LAURA READ Deer are the obvious stand-ins for the dead

which is why I followed
two of them through the Samish Island
Community of Christ campground

where I was because it’s where
my husband used to go
with his brother and his mother,

both of whom are now dead.
I forgot to explain, though it is
probably unnecessary, why deer

are the perfect manifestation:
it’s their knobby knees and slender
legs, their fragility and strength,

the way they stop only for a moment
to look in your eyes in that way
it takes a whole lifetime to find

and the way you know they are about
to go. I found them at the top
of the trail I was following down

to the beach where I remember
Brad’s brother and his wife and child
running when we had the car all

packed and ready to go and I was hungry
and wanted to go out for lunch
but they wanted to have a Moment,

which I found a little overly
constructed but is exactly what
I’m doing now.

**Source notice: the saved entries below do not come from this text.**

Definition casts_metadata (c : Call) : bool :=
  match c with
  | RawChannelCreate topic message_encoding schema _ metadata false =>
    casts topic message_encoding schema metadata
  | _ => false
  end.
Lemma run_call_ok c st : api_inv st → ids_left (p_world (a_process st)) → allowed c st →
  casts_metadata c = false → returns (run_call c) st (λ _ st', follows 1 st st').
Proof.
  intros Hi Hleft Hal Hcast. pose proof (follows_weaken 0 1 st st ltac:(lia) (follows_refl _ Hi)) as Hsame.
  assert (∀ st', follows 0 st st' → follows 1 st st') as H01 by (intros st'; apply follows_weaken; lia).
  destruct c as [|[ctx|]|topic enc schema ctx md []|sb T encT topic ctx []|[ch|]|[ch|]|[ch|]|[ch|]|[ch|]|[ch|] []|[ch|]
    |[ch|]|[it|] []|[it|]|instant epoch [ch|] data time sink|p len|ctx op];
    cbn [run_call allowed holds holds_context holds_iter] in *; apply returns_answer; try (by apply returns_ret).
  - eapply returns_mono; [by apply context_new_runs|]. intros ? ? [? _]. auto.
  - eapply returns_mono; [by apply context_free_runs|]. intros ? ? [? _]. auto.
  - eapply returns_mono; [by apply raw_create_runs|]. by intros ? ? [? _].
  - eapply returns_mono; [by apply (typed_create_runs T)|]. by intros ? ? [? _].
  - apply returns_bind, returns_channel_at; [done..|]. intros c Hc Hid. subst ch.
    eapply returns_mono; [by apply close_runs|]. intros ? ? [? _]. auto.
  - cbn. unfold returns, drop_from_raw. destruct (held ch st) as [|n] eqn:Eh; [lia|].
    do 2 eexists. split; [done|]. apply H01, inv_rest; try done; [|apply Hi].
    intros id. unfold held. cbn. destruct (decide (id = ch)) as [->|?].
    + intros _. apply (ai_held _ Hi). lia.
    + rewrite lookup_insert_ne by done. apply (ai_held _ Hi).
  - apply returns_bind, returns_channel_at; [done..|]. intros. by apply returns_ret.
  - apply returns_bind, returns_descriptor_at; [done..|]. intros. by apply returns_ret.
  - apply returns_bind, returns_descriptor_at; [done..|]. intros. by apply returns_ret.
  - apply returns_bind, returns_descriptor_at; [done..|]. intros. by apply returns_ret.
  - apply returns_bind, returns_descriptor_at; [done..|]. intros.
    destruct (cd_schema _); by apply returns_ret.
  - apply returns_bind, returns_channel_at; [done..|]. intros. apply returns_bind, returns_get. by apply returns_ret.
  - apply returns_bind, returns_channel_at; [done..|]. intros c Hc Hid.
    apply returns_bind. exists (a_next st). eexists. split; [reflexivity|]. set (st1 := {| a_next := S _ |}).
    assert (follows 0 st st1) as H1.
    { apply inv_rest; try done; [apply Hi|]. intros i Hs. apply (ai_iters _ Hi) in Hs. cbn. lia. }
    apply returns_bind, returns_modify, returns_ret, H01, (follows_trans 0 0 _ _ _ H1), put_iterator_follows; [apply H1|].
    cbn. lia.
  - destruct Hal as (id & n & Hit & Hh). apply returns_bind. eapply returns_iterator; [done|]. cbn [mi_channel].
    destruct (ai_held _ Hi _ Hh) as [c Hc]. unfold returns.
    rewrite (next_entry_spec it _ (rc_descriptor (cr_raw c))) by by apply sees_held.
    destruct (entries _ !! _); do 2 eexists; (split; [done|]); [|done].
    apply H01, put_iterator_follows; [done|]. apply (ai_iters _ Hi). by eexists.
  - destruct Hal as [x Hx]. apply returns_bind. eapply returns_iterator; [done|]. apply returns_modify.
    apply H01, inv_rest; try done; [apply Hi|]. intros j. cbn. rewrite lookup_delete_is_Some.
    intros [_ Hj]. by apply (ai_iters _ Hi).
  - apply returns_bind, returns_channel_at; [done..|]. intros c Hc Hid. destruct data as [[|b l]|]; try (by apply returns_ret).
    apply returns_bind. eapply returns_mono; [eapply (returns_lift_process 0); [done|]|].
    + apply log_advances; [apply Hi|apply log_only_logs].
    + intros ? ? ?. apply returns_ret. auto.
  - destruct Hal as [->|(id & c & part & l & -> & Hh & Hc & Hl & Hlen)]; [by apply returns_ret|].
    eexists _, _. split; [|done]. eapply read_sees; [by apply sees_held|done..].
  - apply returns_bind, returns_get. pose proof (upgrade_spec ctx st Hi) as Hu.
    destruct (upgrade ctx st) as [x|]; [|by apply returns_ret].
    assert (builds op = false) as Hb by by destruct op.
    pose proof (op_advances op ctx x _ (ai_process _ Hi) Hleft Hu Hb) as Ha.
    destruct (run_ctx_op _ _) as [x' w']. cbn [fst snd] in Ha.
    eapply returns_mono; [by apply (returns_lift_process 0)|]. auto.
Qed.

(** ** Programs *)

Lemma run_call_casts c st : allowed c st → casts_metadata c = true → run_call c st = Err UndefinedBehaviour.
Proof.
  destruct c as [| |topic enc schema ctx md []| | | | | | | | | | | | | |]; try done. cbn [allowed casts_metadata].
  unfold casts, create_options. destruct md as [m|]; [|done]. intros Hc [Hm Ho]%andb_prop.
  cbn [run_call]. unfold answer, foxglove_raw_channel_create, do_foxglove_raw_channel_create, try_bind.
  destruct (utf8_or "topic invalid" topic) as [t| |]; [|done..]. cbn in Ho.
  destruct (utf8_or "message_encoding invalid" enc) as [e| |]; [|done..]. cbn in Ho.
  set (s := match schema with Some _ => _ | None => _ end) in *. destruct s as [s'| |]; [|done..].
  assert (∀ st b, holds_context ctx st → (x ← builder_context ctx b; items ← metadata_from_raw (Some m);
    try_bind (pure (builder_metadata items x)) (λ builder,
    try_bind (lift (Builder_build_raw builder)) (λ raw_channel,
    id ← into_raw raw_channel; mret (Ok id)))) st = Err UndefinedBehaviour) as Hu.
  { intros st0 b Hc0. unfold builder_context. destruct ctx as [ctx|]; cbn in *; unfold mbind, M_bind, get; cbn.
    - rewrite bool_decide_true by done. cbn. by rewrite (negb_true_iff (cm_from_arc m)) in Hm; rewrite Hm.
    - by rewrite (negb_true_iff (cm_from_arc m)) in Hm; rewrite Hm. }
  cbn. unfold mbind, M_bind in *. cbn in *. destruct (Builder_new t (a_process st)) as [b p]. cbn.
  rewrite Hu; [done|]. by destruct ctx.
Qed.

(** A program runs to its end, or up to the first such call. *)
Lemma run_calls_cases cs st : api_inv st → disciplined cs st →
  next_id (a_process st) + Z.of_nat (length cs) < 2 ^ 64 - 1 →
  ∃ done rest answers st', cs = done ++ rest ∧ run_calls done st = Ok (answers, st') ∧
    follows (Z.of_nat (length done)) st st' ∧
    match rest with
    | [] => True
    | c :: _ => casts_metadata c = true ∧ run_calls cs st = Err UndefinedBehaviour
    end.
Proof.
  revert st. induction cs as [|c cs IH]; intros st Hi Hd Hb.
  { exists [], [], [], st. split_and!; [done|done|by apply follows_refl|done]. }
  destruct Hd as [Hal Hd]. cbn [length] in *. destruct (casts_metadata c) eqn:Ec.
  { exists [], (c :: cs), [], st. split_and!; [done|done|by apply follows_refl|done|].
    cbn [run_calls]. unfold mbind, M_bind. by rewrite run_call_casts. }
  assert (ids_left (p_world (a_process st))) as Hleft.
  { destruct (ai_process _ Hi) as [owner Ho]. pose proof (ob_next _ _ Ho). unfold ids_left, next_id in *. lia. }
  destruct (run_call_ok c st Hi Hleft Hal Ec) as (a & st1 & E & Hf). pose proof (fo_next _ _ _ Hf).
  destruct (IH st1) as (done & rest & l & st' & -> & Ed & Hf' & Hrest); [apply Hf|by eapply Hd|lia|].
  exists (c :: done), rest, (a :: l), st'. split_and!; [done| | |].
  - cbn [run_calls]. rewrite (returns_bind_ok _ _ _ _ _ E). by rewrite (returns_bind_ok _ _ _ _ _ Ed).
  - pose proof (follows_trans _ _ _ _ _ Hf Hf') as Hf2. eapply follows_weaken, Hf2. cbn [length]. lia.
  - destruct rest as [|c' rest]; [done|]. destruct Hrest as [Hc' Er]. split; [done|].
    cbn [run_calls app]. rewrite (returns_bind_ok _ _ _ _ _ E). unfold mbind at 1, M_bind at 1. by rewrite Er.
Qed.
Lemma run_calls_ok cs st answers st' : api_inv st → disciplined cs st →
  next_id (a_process st) + Z.of_nat (length cs) < 2 ^ 64 - 1 →
  run_calls cs st = Ok (answers, st') → follows (Z.of_nat (length cs)) st st'.
Proof.
  intros Hi Hd Hb E. destruct (run_calls_cases cs st Hi Hd Hb) as (done & rest & l & st2 & -> & Ed & Hf & Hrest).
  destruct rest as [|c rest]; [|by rewrite E in Hrest; destruct Hrest].
  rewrite app_nil_r in *. rewrite E in Ed. by injection Ed as _ <-.
Qed.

I picked a wild rose

and left it on a bench.
It was starting to rain, which fits in
nicely. What doesn’t fit is the two deer

I saw individually on my way home,
each one’s head twisted back
by the car that had hit it and left it

lying there on the road
as if to say there was no wild rose
or beach or rain. Some nights I dream

that someone wakes me
and says Why aren’t you packed?
We’re leaving for Paris!

The person is dumping my clothes
into a giant suitcase and looking
for my passport. I only have the one

from when I went last, when I was 20,
so we decide I’ll just wear sunglasses,
which is fine because I like to keep

the years to myself.
Often what I want is impossible
like going back to Paris again and also

never returning to that city where
my throat filled with dust from speaking
to no one. This time all the clothes

I packed are red so here I am in Paris,
frightened and obvious.
If you see me like this, you will know

we are in my dream together
and that you should follow me
because I am a sign.

 

Laura Read‘s chapbook The Chewbacca on Hollywood Boulevard Reminds Me of You won the Floating Bridge Chapbook Award in 2010, and her first full-length collection, Instructions for My Mother’s Funeral, was chosen as the winner of the AWP/Donald Hall Prize for Poetry by Dorianne Laux in 2011 and published in 2012 by the University of Pittsburgh Press. Her second collection, Dresses from the Old Country, was published by BOA in October of 2018. Her individual poems have received awards from The Florida Review, Dogwood, and Crab Creek Review and have been published in many different journals, including most recently, Radar, Beloit Poetry Journal, Blood Orange Review, and The New York Times Magazine. She teaches English Composition, Literature, and Creative Writing at Spokane Falls Community College and serves as the poetry editor for Crab Creek Review.